▶ _WHAT YOU NEED TO DO_:
Go through the entries below and copy each line that holds the word "left".
--- --- ---
(** The first region at or above an address, and what follows it. *)
Lemma above_head addr rs r l : vm_map_ok rs -> above addr rs = r :: l ->
  region_ok r /\ addr < mr_end r /\ exists pre, rs = (pre ++ r :: l)%list.
Proof.
  intros Hok E. assert (Hin : In r (above addr rs)) by (rewrite E; by left). apply List.filter_In in Hin as [Hin Hlt].
  apply list_elem_of_In in Hin. split_and!; [by apply (proj1 (Forall_forall _ _) (vk_regions rs Hok))|lia|].
  clear Hin. revert E. pose proof (vk_sorted rs Hok) as Hs. pose proof (vk_regions rs Hok) as Hr. clear Hok.
  induction rs as [|q rs IH]; [done|]. inversion_clear Hs as [|? ? Hs' Hq]. apply Forall_cons in Hr as [Hrq Hr].
  unfold above in *. cbn [List.filter]. destruct (Z.ltb_spec addr (mr_end q)) as [Hlq|Hlq]; intros E.
  - injection E as -> <-. exists []. cbn. f_equal. symmetry. apply above_all. rewrite !Forall_forall in *. intros x Hx.
    specialize (Hq x Hx). cbn beta in Hq. pose proof (rk_size x (Hr x Hx)). unfold mr_end in *. lia.
  - destruct (IH Hs' Hr E) as (pre & ->). by exists (q :: pre).
Qed.

Lemma maps_loop_shows t page im room addr :
  TaskShows t page im -> vm_map_ok (im_regions im) -> 0 <= addr < 2 ^ 64 ->
  maps_loop t room addr = take room (above addr (im_regions im)).
Proof.
  intros Ht Hok. revert addr. induction room as [|room IH]; intros addr Ha; [done|]. cbn [maps_loop]. rewrite ts_basic.
  destruct (above addr (im_regions im)) as [|r l] eqn:E; [done|]. cbn [head fmap option_fmap option_map take firstn].
  destruct (above_head addr _ r l Hok E) as (Hr & Hlt & pre & Ers). pose proof (rk_size r Hr). pose proof (rk_start r Hr). pose proof (rk_end r Hr).
  cbn [basic_of vb_start vb_size]. fold (basic_of r). rewrite ts_extended, (above_at _ pre r l) by (done || unfold mr_end; lia).
  cbn [head fmap option_fmap option_map default from_option]. rewrite map_record_of by done. f_equal. fold (mr_end r).
  assert (En : above (mr_end r) (im_regions im) = l) by (by apply (above_next _ pre [] r l Hok)).
  destruct (decide (mr_end r = 2 ^ 64)) as [E64|E64].
  - rewrite E64. change (u64 (2 ^ 64)) with 0. destruct (Z.leb_spec 0 (mr_start r)); [|lia].
    rewrite <- En, E64, above_none; [by rewrite take_nil|]. eapply Forall_impl; [exact (vk_regions _ Hok)|].
    intros q Hq. apply (rk_end q Hq).
  - rewrite u64_small by (unfold mr_end in *; lia). destruct (Z.leb_spec (mr_end r) (mr_start r)); [unfold mr_end in *; lia|].
    rewrite IH by (unfold mr_end in *; lia). by rewrite En.
Qed.

Lemma land_page page x : (exists k, 0 <= k <= 20 /\ page = 2 ^ k) -> Z.land x (page - 1) = x mod page.
Proof. intros (k & Hk & ->). rewrite <- Z.land_ones by lia. f_equal. rewrite Z.ones_equiv. lia. Qed.

Lemma page_pos page im : ImageOk page im -> 0 < page <= 2 ^ 20.
Proof. intros Hi. destruct io_page as (k & Hk & ->). split; [lia|]. apply Z.pow_le_mono_r; lia. Qed.

(** Within a page either every byte is resident or none. *)
Lemma resident_page page im va n : ImageOk page im -> is_Some (im_mem im va) -> va mod page + n <= page ->
  length (resident (im_mem im) va (Z.to_nat n)) = Z.to_nat n.
Proof.
  intros Hi Hs Hn. pose proof (page_pos page im Hi) as Hp.
  enough (G : forall m a, a / page = va / page -> (a mod page + Z.of_nat m <= page) -> length (resident (im_mem im) a m) = m).
  { apply G; [done|]. destruct (Z.le_gt_cases 0 n); [lia|]. pose proof (Z.mod_pos_bound va page ltac:(lia)). lia. }
  induction m as [|m IH]; intros a Ea Hm; [done|]. cbn [resident].
  destruct (io_resident va a (eq_sym Ea) Hs) as [b ->]. cbn [length]. f_equal.
  pose proof (Z.div_mod a page ltac:(lia)) as Hd. pose proof (Z.mod_pos_bound a page ltac:(lia)) as Hb.
  destruct m as [|m]; [done|].
  assert (Eq : (a + 1) / page = a / page /\ (a + 1) mod page = a mod page + 1).
  { split; symmetry; [apply (Z.div_unique_pos _ _ _ (a mod page + 1))|apply (Z.mod_unique_pos _ _ (a / page))]; lia. }
  apply IH; lia.
Qed.

Lemma memread_loop_shows H t im fuel base out :
  TaskShows t (page_size H) im -> ImageOk (page_size H) im -> 0 <= base < 2 ^ 63 ->
  (length out <= 2048)%nat -> out = resident (im_mem im) base (length out) -> (2048 - length out < fuel)%nat ->
  memread_loop H t fuel base out = Some (resident (im_mem im) base 2048).
Proof.
  intros Ht Hi Hb. pose proof (page_pos _ _ Hi) as Hpp. revert out. induction fuel as [|f IH]; intros out Hl Eo Hf; [lia|].
  cbn [memread_loop]. unfold PROCFS_CTL_MAXPAYLOAD. destruct (Z.ltb_spec (Z.of_nat (length out)) 2048) as [Hlt|Hge].
  2: { assert (E : length out = 2048%nat) by lia. rewrite E in Eo. by rewrite <- Eo. }
  rewrite u64_small, land_page by (try apply io_page; lia).
  set (cur := base + Z.of_nat (length out)). pose proof (Z.mod_pos_bound cur (page_size H) ltac:(lia)) as Hm.
  set (chunk := if _ <? _ then _ else _).
  assert (Hc : chunk = Z.min (2048 - Z.of_nat (length out)) (page_size H - cur mod page_size H))
    by (unfold chunk; destruct (Z.ltb_spec (2048 - Z.of_nat (length out)) (page_size H - cur mod page_size H)); lia).
  rewrite ts_read by lia. destruct (im_mem im cur) as [b|] eqn:Ec.
  - pose proof (resident_page _ _ cur chunk Hi ltac:(by rewrite Ec) ltac:(lia)) as Hlen.
    destruct (resident (im_mem im) cur (Z.to_nat chunk)) as [|b' bs] eqn:Er; [cbn in Hlen; lia|]. rewrite <- Er in *.
    rewrite Hlen. destruct (Z.ltb_spec (Z.of_nat (Z.to_nat chunk)) chunk); [lia|].
    apply IH; rewrite length_app, Hlen; [lia| |lia]. rewrite resident_full by (by rewrite <- Eo). by rewrite <- Eo.
  - f_equal. replace 2048%nat with (length out + (2048 - length out))%nat at 1 by lia.
    rewrite resident_full by (by rewrite <- Eo). fold cur. rewrite <- Eo. destruct (2048 - length out)%nat as [|m]; cbn [resident];
      [by rewrite app_nil_r|]. by rewrite Ec, app_nil_r.
Qed.

(** Whether an address below the first region at or above [a] is mapped. *)
Lemma hole_below rs a r l va : vm_map_ok rs -> above a rs = r :: l -> a <= va < mr_start r -> mapped rs va = false.
Proof.
  intros Hok E Hva. destruct (above_head a rs r l Hok E) as (Hr & Hlt & pre & ->).
  pose proof (sorted_ends _ Hok pre r l eq_refl) as [H1 H2]. unfold mapped. apply not_true_is_false. intros Hex.
  apply existsb_exists in Hex as (q & Hin & Hq). apply List.in_app_or in Hin as [Hin|[->|Hin]].
  - assert (Hab : In q (above a (pre ++ r :: l)%list)).
    { apply List.filter_In. split; [apply List.in_or_app; by left|]. lia. }
    rewrite E in Hab. pose proof (sorted_ends _ Hok pre r l eq_refl) as [_ _].
    apply list_elem_of_In in Hin. rewrite Forall_forall in H1. specialize (H1 q Hin). cbn beta in H1.
    destruct Hab as [->|Hab].
    + pose proof (rk_size q Hr). unfold mr_end in *. lia.
    + apply list_elem_of_In in Hab. rewrite Forall_forall in H2. specialize (H2 q Hab). cbn beta in H2.
      pose proof (rk_size r Hr). unfold mr_end in *. lia.
  - lia.
  - apply list_elem_of_In in Hin. pose proof (vk_sorted _ Hok) as Hs.
    assert (Hs2 : StronglySorted (fun a b => mr_end a <= mr_start b) (r :: l)).
    { clear -Hs. induction pre as [|x pre IH]; [done|]. cbn in Hs. inversion_clear Hs. by apply IH. }
    inversion_clear Hs2 as [|? ? _ Hq2]. rewrite Forall_forall in Hq2. specialize (Hq2 q Hin). cbn beta in Hq2.
    pose proof (rk_size r Hr). unfold mr_end in *. lia.
Qed.

Lemma above_empty rs a : vm_map_ok rs -> above a rs = [] <-> from_option (fun r => mr_end r <= a) True (last rs).
Proof.
  intros Hok. destruct (last rs) as [r|] eqn:El.
  - apply last_Some in El as (pre & E). cbn [from_option]. split.
    + intros Ea. destruct (Z.ltb_spec a (mr_end r)) as [Hlt|]; [|done]. rewrite E, above_app in Ea. apply app_eq_nil in Ea as [_ Ea].
      unfold above in Ea. cbn in Ea. destruct (Z.ltb_spec a (mr_end r)); [done|lia].
    + intros Hle. rewrite <- (above_none a rs); [done|]. pose proof (sorted_ends _ Hok pre r [] E) as [H1 _].
      pose proof (vk_regions _ Hok) as Hr. rewrite E, Forall_app, Forall_cons in Hr. destruct Hr as (_ & Hr & _).
      rewrite E, Forall_app. split; [|by constructor]. eapply Forall_impl; [exact H1|]. intros q Hq. cbn beta in Hq.
      pose proof (rk_size r Hr). unfold mr_end in *. lia.
  - apply last_None in El as ->. done.
Qed.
--- --- ---
▶ _EXERCISE SOLUTION_:
  intros Hok E. assert (Hin : In r (above addr rs)) by (rewrite E; by left). apply List.filter_In in Hin as [Hin Hlt].
    { apply List.filter_In. split; [apply List.in_or_app; by left|]. lia. }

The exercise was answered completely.